A legislação que protege a produção portuguesa é de Janeiro de 2008 - fazendo a diferença entre sal marinho tradicional e flor de sal. "Somos o único país na Europa que tem esta legislação", lembra João Navalho. "Nem a França protegeu, e assim sendo é muito fácil fazer asneira", conclui. Andrea Siebert vai mais longe: "O Plano de Ordenamento da Orla Costeira (POOC) deveria proteger as salinas da especulação imobiliária - isto é muito importante para o Algarve", observa.

Não será por acaso que a extracção do sal se mantém na zona do Sotavento, a metade do Algarve menos desenvolvida do ponto de vista turístico. A maior salina do país encontra-se no Cerro do Bufo, em Castro Marim. Rui Semião, em Tavira, é outro dos produtores de sal pelo método tradicional, com larga experiência, que reivindica para si o estatuto de "pioneiro" na extracção da flor de sal.

À conquista da América

O mercado está em franco crescimento. Mas há quem se mostre céptico. O empresário Fernando Lázaro, um histórico salinicultor em Tavira, observa: "A flor do sal surgiu como moda há pouco mais de meia dúzia de anos - sempre existiu, mas não se aproveitava porque todo o processo de extracção tem de ser manual, e atira os custos para valores muito elevados".

Apesar das reservas que coloca nos projectos que estão a ser desenvolvidos por universitários, cedeu uma parte da sua salina, em Vale Caranguejo, cerca de dez hectares, à produção de sal marinho tradicional e flor de sal - produto comercializado pela Marisol - uma empresa que só se dedica à exportação, gerida pela bióloga Andrea Siebert.

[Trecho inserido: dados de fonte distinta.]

(** The loop of [evaluateHand] from [bestHand = b]: every subset is
    evaluated, the result is not after any of them nor after [b], and it
    is [b] or the evaluation of one of the subsets. *)
Lemma bestOf_spec (subsets : list (list (option Card))) :
  forall b r,
    bestOf subsets b = Some r ->
    (forall s, s ∈ subsets ->
       exists e h, evaluateFiveCardHand s = Some e /\ r = Some h /\
                   compareHands h e <= 0) /\
    (forall b0, b = Some b0 -> exists h, r = Some h /\ compareHands h b0 <= 0) /\
    (r = b \/ exists s, s ∈ subsets /\ evaluateFiveCardHand s = r).
Proof.
  induction subsets as [|s rest IH]; intros b r; simpl.
  - intros [= <-]. split; [intros s Hs; inversion Hs|]. split; [|left; reflexivity].
    intros b0 ->. exists b0. split; [reflexivity|]. rewrite compareHands_refl. lia.
  - destruct (evaluateFiveCardHand s) as [e|] eqn:He; [|discriminate].
    cbn [mbind option_bind].
    assert (Hstep : forall b',
              bestOf rest (Some e) = Some r ->
              (forall b0, b' = Some b0 -> compareHands e b0 <= 0) ->
              (forall s0, s0 ∈ s :: rest ->
                 exists e0 h, evaluateFiveCardHand s0 = Some e0 /\ r = Some h /\
                              compareHands h e0 <= 0) /\
              (forall b0, b' = Some b0 ->
                 exists h, r = Some h /\ compareHands h b0 <= 0) /\
              (r = b' \/ exists s0, s0 ∈ s :: rest /\ evaluateFiveCardHand s0 = r)).
    { intros b' Hrun Hb'. destruct (IH (Some e) r Hrun) as (Hall & Hbest & Hfrom).
      destruct (Hbest e eq_refl) as (h & -> & Hhe).
      split; [|split].
      - intros s0 Hs0. apply elem_of_cons in Hs0 as [->|Hs0]; [|exact (Hall s0 Hs0)].
        exists e, h. split; [exact He|]. split; [reflexivity | exact Hhe].
      - intros b0 Hb0. exists h. split; [reflexivity|].
        exact (compareHands_le_trans h e b0 Hhe (Hb' b0 Hb0)).
      - right. destruct Hfrom as [E|(s0 & Hs0 & E)].
        + exists s. split; [apply list_elem_of_here | congruence].
        + exists s0. split; [apply list_elem_of_further; exact Hs0 | exact E]. }
    destruct b as [b0|].
    + destruct (Z.ltb_spec (compareHands e b0) 0) as [Hlt|Hge].
      * intros Hrun. apply (Hstep (Some b0) Hrun). intros b1 [= <-]. lia.
      * intros Hrun. destruct (IH (Some b0) r Hrun) as (Hall & Hbest & Hfrom).
        destruct (Hbest b0 eq_refl) as (h & -> & Hhb).
        split; [|split].
        -- intros s0 Hs0. apply elem_of_cons in Hs0 as [->|Hs0]; [|exact (Hall s0 Hs0)].
           exists e, h. split; [exact He|]. split; [reflexivity|].
           apply (compareHands_le_trans h b0 e Hhb).
           rewrite (compareHands_antisym e b0). lia.
        -- intros b1 [= <-]. exists h. split; [reflexivity | exact Hhb].
        -- destruct Hfrom as [E|(s0 & Hs0 & E)]; [left; exact E|].
           right. exists s0. split; [apply list_elem_of_further; exact Hs0 | exact E].
    + intros Hrun. apply (Hstep None Hrun). intros b0 Hb0. discriminate.
Qed.

Lemma bestOf_total (subsets : list (list (option Card))) :
  (forall s, s ∈ subsets -> exists e, evaluateFiveCardHand s = Some e) ->
  forall b, exists r, bestOf subsets b = Some r.
Proof.
  induction subsets as [|s rest IH]; intros Hall b; simpl; [eauto|].
  destruct (Hall s (list_elem_of_here _ _)) as [e ->]. cbn [mbind option_bind].
  assert (Hrest : forall s0, s0 ∈ rest -> exists e0, evaluateFiveCardHand s0 = Some e0)
    by (intros s0 Hs0; apply Hall; apply list_elem_of_further; exact Hs0).
  destruct b as [b0|]; [destruct (compareHands e b0 <? 0)|]; apply (IH Hrest).
Qed.

Lemma definedCards_all (cards : list (option Card)) :
  (exists cs, definedCards cards = Some cs) <-> None ∉ cards.
Proof.
  induction cards as [|[c|] cards IH]; simpl.
  - split; [intros _ H; inversion H | eauto].
  - rewrite not_elem_of_cons. split.
    + intros [cs Hcs]. split; [discriminate|]. apply IH.
      destruct (definedCards cards) as [cs'|]; [eauto | discriminate].
    + intros [_ Hno]. apply IH in Hno. destruct Hno as [cs' ->]. simpl. eauto.
  - split; [intros [cs Hcs]; discriminate|].
    intros Hno. exfalso. apply Hno. apply list_elem_of_here.
Qed.

Lemma sublist_through {A : Type} (l : list A) (x : A) (n : nat) :
  x ∈ l -> (1 <= n <= length l)%nat ->
  exists s, s `sublist_of` l /\ length s = n /\ x ∈ s.
Proof.
  intros Hx Hn. apply list_elem_of_split in Hx. destruct Hx as (l1 & l2 & ->).
  rewrite length_app in Hn. simpl in Hn.
  exists (take (Nat.min (n - 1) (length l1)) l1
          ++ x :: take (n - 1 - Nat.min (n - 1) (length l1)) l2).
  split; [|split].
  - apply sublist_app; [apply sublist_take|]. apply sublist_skip, sublist_take.
  - rewrite length_app. simpl. rewrite !length_take. lia.
  - apply elem_of_app. right. apply list_elem_of_here.
Qed.

(** Five cards or more, none of them [undefined]: every choice of five
    evaluates. *)
Lemma five_evaluate (cards s : list (option Card)) :
  None ∉ cards -> s `sublist_of` cards -> length s = 5%nat ->
  exists e, evaluateFiveCardHand s = Some e.
Proof.
  intros Hno Hsub Hlen.
  assert (Hs : None ∉ s) by (intros Hin; apply Hno; exact (elem_of_sublist _ _ _ Hin Hsub)).
  apply definedCards_all in Hs. destruct Hs as [cs Hcs].
  pose proof (definedCards_nonempty s cs Hcs) as Hl.
  destruct cs as [|c cs]; [simpl in Hl; lia|].
  exact (evaluateFiveCardHand_total s c cs Hcs).
Qed.

(** X20.  [evaluateHand] on five cards or more: the result is the
    evaluation of five of the cards, taken in the order of the array, and
    no choice of five of them compares as stronger. *)
Theorem evaluateHand_best (cards : list (option Card)) (h : HandEval) :
  (5 <= length cards)%nat ->
  evaluateHand cards = Some h ->
  (exists s, s `sublist_of` cards /\ length s = 5%nat /\
             evaluateFiveCardHand s = Some h) /\
  forall s, s `sublist_of` cards -> length s = 5%nat ->
    exists e, evaluateFiveCardHand s = Some e /\ compareHands h e <= 0.
Proof.
  intros Hlen. unfold evaluateHand.
  rewrite (proj2 (Nat.ltb_ge (length cards) 5) Hlen).
  destruct (bestOf (combos 5 cards) None) as [r|] eqn:Hrun; [|discriminate].
  cbn [mbind option_bind]. intros [= <-].
  destruct (bestOf_spec (combos 5 cards) None r Hrun) as (Hall & _ & Hfrom).
  assert (Hfirst : take 5 cards ∈ combos 5 cards).
  { apply combos_sublist. split; [apply sublist_take|]. rewrite length_take. lia. }
  destruct (Hall _ Hfirst) as (e0 & h & _ & -> & _). simpl. split.
  - destruct Hfrom as [E|(s & Hs & E)]; [discriminate|].
    apply combos_sublist in Hs. destruct Hs as [Hsub Hl]. eauto.
  - intros s Hsub Hl.
    destruct (Hall s (proj2 (combos_sublist cards 5 s) (conj Hsub Hl)))
      as (e & h' & He & [= <-] & Hle).
    eauto.
Qed.

(** X21.  When [evaluateHand] returns.  On fewer than five cards it
    returns the empty High Card whatever the entries are; on five or
    more it returns exactly when no entry is [undefined]. *)
Theorem evaluateHand_returns (cards : list (option Card)) :
  ((length cards < 5)%nat -> evaluateHand cards = Some noHand) /\
  ((5 <= length cards)%nat ->
   ((exists h, evaluateHand cards = Some h) <-> None ∉ cards)).
Proof.
  split.
  - intros Hlt. unfold evaluateHand.
    rewrite (proj2 (Nat.ltb_lt (length cards) 5) Hlt). reflexivity.
  - intros Hlen. unfold evaluateHand.
    rewrite (proj2 (Nat.ltb_ge (length cards) 5) Hlen). split.
    + intros [h Hh] Hin.
      destruct (bestOf (combos 5 cards) None) as [r|] eqn:Hrun; [|discriminate].
      destruct (bestOf_spec (combos 5 cards) None r Hrun) as (Hall & _).
      destruct (sublist_through cards None 5 Hin ltac:(lia)) as (s & Hsub & Hl & Hs).
      destruct (Hall s (proj2 (combos_sublist cards 5 s) (conj Hsub Hl)))
        as (e & _ & He & _).
      assert (Hdef : exists cs, definedCards s = Some cs).
      { unfold evaluateFiveCardHand in He.
        destruct (definedCards s) as [cs|]; [eauto | discriminate]. }
      apply definedCards_all in Hdef. contradiction.
    + intros Hno.
      destruct (bestOf_total (combos 5 cards)) with (b := @None HandEval) as [r ->].
      * intros s Hs. apply combos_sublist in Hs. destruct Hs as [Hsub Hl].
        exact (five_evaluate cards s Hno Hsub Hl).
      * cbn [mbind option_bind]. eauto.
Qed.

Lemma evaluateFiveCardHand_groups_witness :
  exists cs,
    definedCards kingsAndQueens = Some cs /\
    occurrences 13 cs = 2 /\ occurrences 12 cs = 2.
Proof.
  destruct (evaluateFiveCardHand_groups kingsAndQueens (Hand.mk 2 "Two Pair" [13; 12] 13)
              eq_refl)
    as (cs & Hcs & _ & _ & _ & _ & _ & _ & _ & H2 & _).
  destruct (H2 eq_refl) as (lowPair & Hk & _ & Hhi & Hlo).
  injection Hk as <-.
  exists cs. split; [exact Hcs|]. split; [exact Hhi | exact Hlo].
Defined.

Lemma side_cards_do_not_count_witness :
  exists h1 h2,
    evaluateFiveCardHand kingsWithAce = Some h1 /\
    evaluateFiveCardHand kingsWithSeven = Some h2 /\
    Hand.kickers h1 = [13] /\ compareHands h1 h2 = 0.
Proof.
  exists (Hand.mk 1 "Pair" [13] 13), (Hand.mk 1 "Pair" [13] 13).
  split; [reflexivity|]. split; [reflexivity|]. split; [reflexivity|].
  apply (side_cards_do_not_count kingsWithAce kingsWithSeven); try reflexivity.
  left. reflexivity.
Defined.

Lemma evaluateHand_best_witness :
  exists h s,
    evaluateHand sevenCards = Some h /\ Hand.rank h = 1 /\
    s `sublist_of` sevenCards /\ evaluateFiveCardHand s = Some h.
Proof.
  assert (Hrun : exists h, evaluateHand sevenCards = Some h /\ Hand.rank h = 1)
    by (eexists; split; [vm_compute; reflexivity | reflexivity]).
  destruct Hrun as (h & Hrun & Hr).
  destruct (evaluateHand_best sevenCards h) as ((s & Hsub & _ & Hs) & _).
  - simpl. lia.
  - exact Hrun.
  - exists h, s. split; [exact Hrun|]. split; [exact Hr|]. split; [exact Hsub | exact Hs].
Defined.

(** ** Eliminations *)

(** X22.  [checkForEliminations] marks the seats without chips and
    leaves every other field of every seat alone; no mark is ever taken
    back, so the seats in the tournament afterwards are among those
    before; a second pass changes nothing; and the tournament counts as
    complete afterwards exactly when one seat that was not eliminated has
    chips. *)
Theorem checkForEliminations_marks (g : GameState) :
  (forall i p, players g !! i = Some p ->
     players (checkForEliminations g) !! i
     = Some (setEliminated (eliminated p || (chips p =? 0)) p)) /\
  checkForEliminations (checkForEliminations g) = checkForEliminations g /\
  stillIn (players (checkForEliminations g)) ⊆ stillIn (players g) /\
  (checkTournamentComplete (checkForEliminations g) = true <->
   exists w, refs survives (players g) = [w]).
Proof.
  split; [|split; [|split]].
  - intros i p Hp. unfold checkForEliminations. cbn [players setPlayers].
    rewrite list_lookup_fmap, Hp. simpl. f_equal.
    destruct p as [i0 n c h b f a po co ha e]. simpl.
    destruct (c =? 0), e; reflexivity.
  - unfold checkForEliminations. cbn [players setPlayers].
    unfold setPlayers. simpl. f_equal. rewrite <- list_fmap_compose.
    apply list_fmap_ext. intros i p _. simpl.
    destruct ((chips p =? 0) && negb (eliminated p)) eqn:E; [|rewrite E; reflexivity].
    simpl. rewrite andb_false_r. reflexivity.
  - rewrite checkForEliminations_stillIn. intros i Hi.
    apply elem_of_refs in Hi. destruct Hi as (p & Hp & Hs).
    apply elem_of_refs. exists p. split; [exact Hp|].
    unfold survives in Hs. apply andb_true_iff in Hs. exact (proj1 Hs).
  - unfold checkTournamentComplete.
    rewrite (filter_length_refs (fun p => negb (eliminated p))).
    change (refs (fun p => negb (eliminated p)) (players (checkForEliminations g)))
      with (stillIn (players (checkForEliminations g))).
    rewrite checkForEliminations_stillIn, Nat.eqb_eq.
    destruct (refs survives (players g)) as [|w [|w' l]]; simpl; split;
      try discriminate; try (intros [w0 H]; discriminate); eauto.
Qed.

(** ** The names and the first deal *)

Lemma generatePlayerNames_lookup (userPosition : nat) (customName : string) :
  (userPosition <= 5)%nat ->
  generatePlayerNames userPosition customName !! userPosition = Some customName /\
  forall e, (e < userPosition)%nat ->
    generatePlayerNames userPosition customName !! e = genericNames !! e.
Proof.
  intros Hle. unfold generatePlayerNames.
  assert (Hl : length (take userPosition genericNames) = userPosition)
    by (rewrite length_take; simpl; lia).
  split.
  - rewrite lookup_app_r by lia. rewrite Hl, Nat.sub_diag. reflexivity.
  - intros e He. rewrite lookup_app_l by lia. apply lookup_take_lt. exact He.
Qed.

O controlo de produção e a gestão ambiental é feito directamente por esta bióloga, que se diz "apaixonada" pelo Algarve.

A criação do selo de Denominação de Origem Protegida (DOP) é o passo que falta dar: "A DOP é muito valorizada nos EUA, é muito importante que se criem as condições para que possa ser atribuída" aquela certificação, sublinha, adiantando que este mercado será o próximo passo a dar, depois de já estar presente em boa parte dos supermercados europeus.

Sérgio Serhiy, de 34 anos, veste um pólo de manga curta, mas daqui por uns dias, muda de vestuário. Ao fim de oito anos a trabalhar nesta actividade, diz que sabe bem "o que custa o sol". A bióloga alemã elogia o trabalho deste e dos outros colaboradores: "São muito dedicados, portugueses e imigrantes, e gostam de ensinar a quem se mostre interessado em aprender. "A rapaziada do Leste é excepcional, basta dizer uma vez como se faz, aprende logo", diz Maximino. Quanto ganha? "Não sei, trabalha-se à hora." Deixa subentendido que não será grande ordenado. Não há espaço para grandes conversas.

De momento, cinco homens e uma mulher formam a equipa em Vale Caranguejo. Manuela desempenha o mesmo serviço que os colegas, mas não mostra interesse em falar. "Até há um ano trabalhava no campo para o patrão, agora estou aqui [nas salinas]". Usa óculos escuros para se proteger do sol, e a grossa aliança dourada sobressai nos dedos de mãos fortes. António Gonçalves pede-lhe ajuda para carregar o motor que bombeia a água dos tanques, a resposta dela é imediata.